◆ Work to complete
The expected output is a copy of every line in the records with the string "list".

Records from a data source:
#[export] Instance CpuFreqEvent_pod : Pod CpuFreqEvent := {
  pod_layout := CpuFreqEvent_layout;
  pod_to e :=
    (cf_kind e, (cf_cpu e, (cf_state e, (cf_pad e, (cf_timestamp_ns e, tt)))));
  pod_of v :=
    let '(a0, (a1, (a2, (a3, (a4, tt))))) := v in
    {| cf_kind := a0; cf_cpu := a1; cf_state := a2; cf_pad := a3;
       cf_timestamp_ns := a4 |};
  pod_of_to := ltac:(by intros []);
}.

Record StatWaitEvent := {
  sw_kind : Z; sw_tid : Z; sw_delay_ns : Z;
}.

Definition StatWaitEvent_layout : list field :=
  [ U32; U32; U64 ].

#[export] Instance StatWaitEvent_pod : Pod StatWaitEvent := {
  pod_layout := StatWaitEvent_layout;
  pod_to e :=
    (sw_kind e, (sw_tid e, (sw_delay_ns e, tt)));
  pod_of v :=
    let '(a0, (a1, (a2, tt))) := v in
    {| sw_kind := a0; sw_tid := a1; sw_delay_ns := a2 |};
  pod_of_to := ltac:(by intros []);
}.

Record BlockIoEvent := {
  bi_kind : Z; bi_tid : Z; bi_dev : Z; bi_nr_sector : Z; bi_sector : Z;
  bi_duration_ns : Z; bi_timestamp_ns : Z; bi_rwbs : list Z;
}.

Definition BlockIoEvent_layout : list field :=
  [ U32; U32; U32; U32; U64; U64; U64; Bytes 8 ].

#[export] Instance BlockIoEvent_pod : Pod BlockIoEvent := {
  pod_layout := BlockIoEvent_layout;
  pod_to e :=
    (bi_kind e, (bi_tid e, (bi_dev e, (bi_nr_sector e, (bi_sector e,
    (bi_duration_ns e, (bi_timestamp_ns e, (bi_rwbs e, tt))))))));
  pod_of v :=
    let '(a0, (a1, (a2, (a3, (a4, (a5, (a6, (a7, tt)))))))) := v in
    {| bi_kind := a0; bi_tid := a1; bi_dev := a2; bi_nr_sector := a3;
       bi_sector := a4; bi_duration_ns := a5; bi_timestamp_ns := a6;
       bi_rwbs := a7 |};
  pod_of_to := ltac:(by intros []);
}.

Record ExecEvent := {
  ee_kind : Z; ee_pid : Z; ee_tid : Z; ee_comm : list Z;
}.

Definition ExecEvent_layout : list field :=
  [ U32; U32; U32; Bytes 16 ].

#[export] Instance ExecEvent_pod : Pod ExecEvent := {
  pod_layout := ExecEvent_layout;
  pod_to e :=
    (ee_kind e, (ee_pid e, (ee_tid e, (ee_comm e, tt))));
  pod_of v :=
    let '(a0, (a1, (a2, (a3, tt)))) := v in
    {| ee_kind := a0; ee_pid := a1; ee_tid := a2; ee_comm := a3 |};
  pod_of_to := ltac:(by intros []);
}.

Record KmsFlipEvent := {
  kf_kind : Z; kf_event_kind : Z; kf_provider : Z; kf_flags : Z; kf_pid : Z;
  kf_tid : Z; kf_cpu : Z; kf_card_minor : Z; kf_crtc_id : Z; kf_pipe : Z;
  kf_sequence : Z; kf_request_ns : Z; kf_done_ns : Z; kf_duration_ns : Z;
  kf_timestamp_ns : Z;
}.

Definition KmsFlipEvent_layout : list field :=
  [ U32; U32; U32; U32; U32; U32; U32; U32; U32; U32; U64; U64; U64; U64;
    U64 ].

#[export] Instance KmsFlipEvent_pod : Pod KmsFlipEvent := {
  pod_layout := KmsFlipEvent_layout;
  pod_to e :=
    (kf_kind e, (kf_event_kind e, (kf_provider e, (kf_flags e, (kf_pid e,
    (kf_tid e, (kf_cpu e, (kf_card_minor e, (kf_crtc_id e, (kf_pipe e,
    (kf_sequence e, (kf_request_ns e, (kf_done_ns e, (kf_duration_ns e,
    (kf_timestamp_ns e, tt)))))))))))))));
  pod_of v :=
    let '(a0, (a1, (a2, (a3, (a4, (a5, (a6, (a7, (a8, (a9, (a10, (a11, (a12, 
      (a13, (a14, tt))))))))))))))) := v in
    {| kf_kind := a0; kf_event_kind := a1; kf_provider := a2;
       kf_flags := a3; kf_pid := a4; kf_tid := a5; kf_cpu := a6;
       kf_card_minor := a7; kf_crtc_id := a8; kf_pipe := a9;
       kf_sequence := a10; kf_request_ns := a11; kf_done_ns := a12;
       kf_duration_ns := a13; kf_timestamp_ns := a14 |};
  pod_of_to := ltac:(by intros []);
}.

Record DrmFenceEvent := {
  df_kind : Z; df_event_kind : Z; df_provider : Z; df_flags : Z; df_pid : Z;
  df_tid : Z; df_cpu : Z; df_driver_id : Z; df_gpu_role : Z; df_pad0 : Z;
  df_context : Z; df_seqno : Z; df_timeline_hash : Z; df_wait_start_ns : Z;
  df_wait_done_ns : Z; df_signal_ns : Z; df_duration_ns : Z;
  df_timestamp_ns : Z;
}.

Definition DrmFenceEvent_layout : list field :=
  [ U32; U32; U32; U32; U32; U32; U32; U32; U32; U32; U64; U64; U64; U64;
    U64; U64; U64; U64 ].

#[export] Instance DrmFenceEvent_pod : Pod DrmFenceEvent := {
  pod_layout := DrmFenceEvent_layout;
  pod_to e :=
    (df_kind e, (df_event_kind e, (df_provider e, (df_flags e, (df_pid e,
    (df_tid e, (df_cpu e, (df_driver_id e, (df_gpu_role e, (df_pad0 e,
    (df_context e, (df_seqno e, (df_timeline_hash e, (df_wait_start_ns e,
    (df_wait_done_ns e, (df_signal_ns e, (df_duration_ns e,
    (df_timestamp_ns e, tt))))))))))))))))));
  pod_of v :=
    let '(a0, (a1, (a2, (a3, (a4, (a5, (a6, (a7, (a8, (a9, (a10, (a11, (a12, 
      (a13, (a14, (a15, (a16, (a17, tt)))))))))))))))))) := v in
    {| df_kind := a0; df_event_kind := a1; df_provider := a2;
       df_flags := a3; df_pid := a4; df_tid := a5; df_cpu := a6;
       df_driver_id := a7; df_gpu_role := a8; df_pad0 := a9;
       df_context := a10; df_seqno := a11; df_timeline_hash := a12;
       df_wait_start_ns := a13; df_wait_done_ns := a14; df_signal_ns := a15;
       df_duration_ns := a16; df_timestamp_ns := a17 |};
  pod_of_to := ltac:(by intros []);
}.

(** A record submitted to the [EVENTS] ring buffer. *)
Inductive RingEvent :=
| EvScheduler (e : SchedulerEvent)
| EvIrq (e : IrqEvent)
| EvMigration (e : MigrationEvent)
| EvCpuFreq (e : CpuFreqEvent)
| EvStatWait (e : StatWaitEvent)
| EvBlockIo (e : BlockIoEvent)
| EvExec (e : ExecEvent)
| EvKmsFlip (e : KmsFlipEvent)
| EvDrmFence (e : DrmFenceEvent).

Definition event_bytes (ev : RingEvent) : list Z :=
  match ev with
  | EvScheduler e => encode e
  | EvIrq e => encode e
  | EvMigration e => encode e
  | EvCpuFreq e => encode e
  | EvStatWait e => encode e
  | EvBlockIo e => encode e
  | EvExec e => encode e
  | EvKmsFlip e => encode e
  | EvDrmFence e => encode e
  end.

Definition event_kind (ev : RingEvent) : Z :=
  match ev with
  | EvScheduler e => se_kind e
  | EvIrq e => ie_kind e
  | EvMigration e => me_kind e
  | EvCpuFreq e => cf_kind e
  | EvStatWait e => sw_kind e
  | EvBlockIo e => bi_kind e
  | EvExec e => ee_kind e
  | EvKmsFlip e => kf_kind e
  | EvDrmFence e => df_kind e
  end.

(** The kind constant of the record type. *)
Definition expected_kind (ev : RingEvent) : Z :=
  match ev with
  | EvScheduler _ => EVENT_RUNNABLE_LATENCY
  | EvIrq _ => EVENT_IRQ_LATENCY
  | EvMigration _ => EVENT_MIGRATION
  | EvCpuFreq _ => EVENT_CPU_FREQ
  | EvStatWait _ => EVENT_STAT_WAIT
  | EvBlockIo _ => EVENT_BLOCK_IO
  | EvExec _ => EVENT_EXEC
  | EvKmsFlip _ => EVENT_KMS_FLIP
  | EvDrmFence _ => EVENT_DRM_FENCE
  end.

◆ Exercise solution
Definition StatWaitEvent_layout : list field :=
  bi_duration_ns : Z; bi_timestamp_ns : Z; bi_rwbs : list Z;
Definition BlockIoEvent_layout : list field :=
  ee_kind : Z; ee_pid : Z; ee_tid : Z; ee_comm : list Z;
Definition ExecEvent_layout : list field :=
Definition KmsFlipEvent_layout : list field :=
Definition DrmFenceEvent_layout : list field :=
Definition event_bytes (ev : RingEvent) : list Z :=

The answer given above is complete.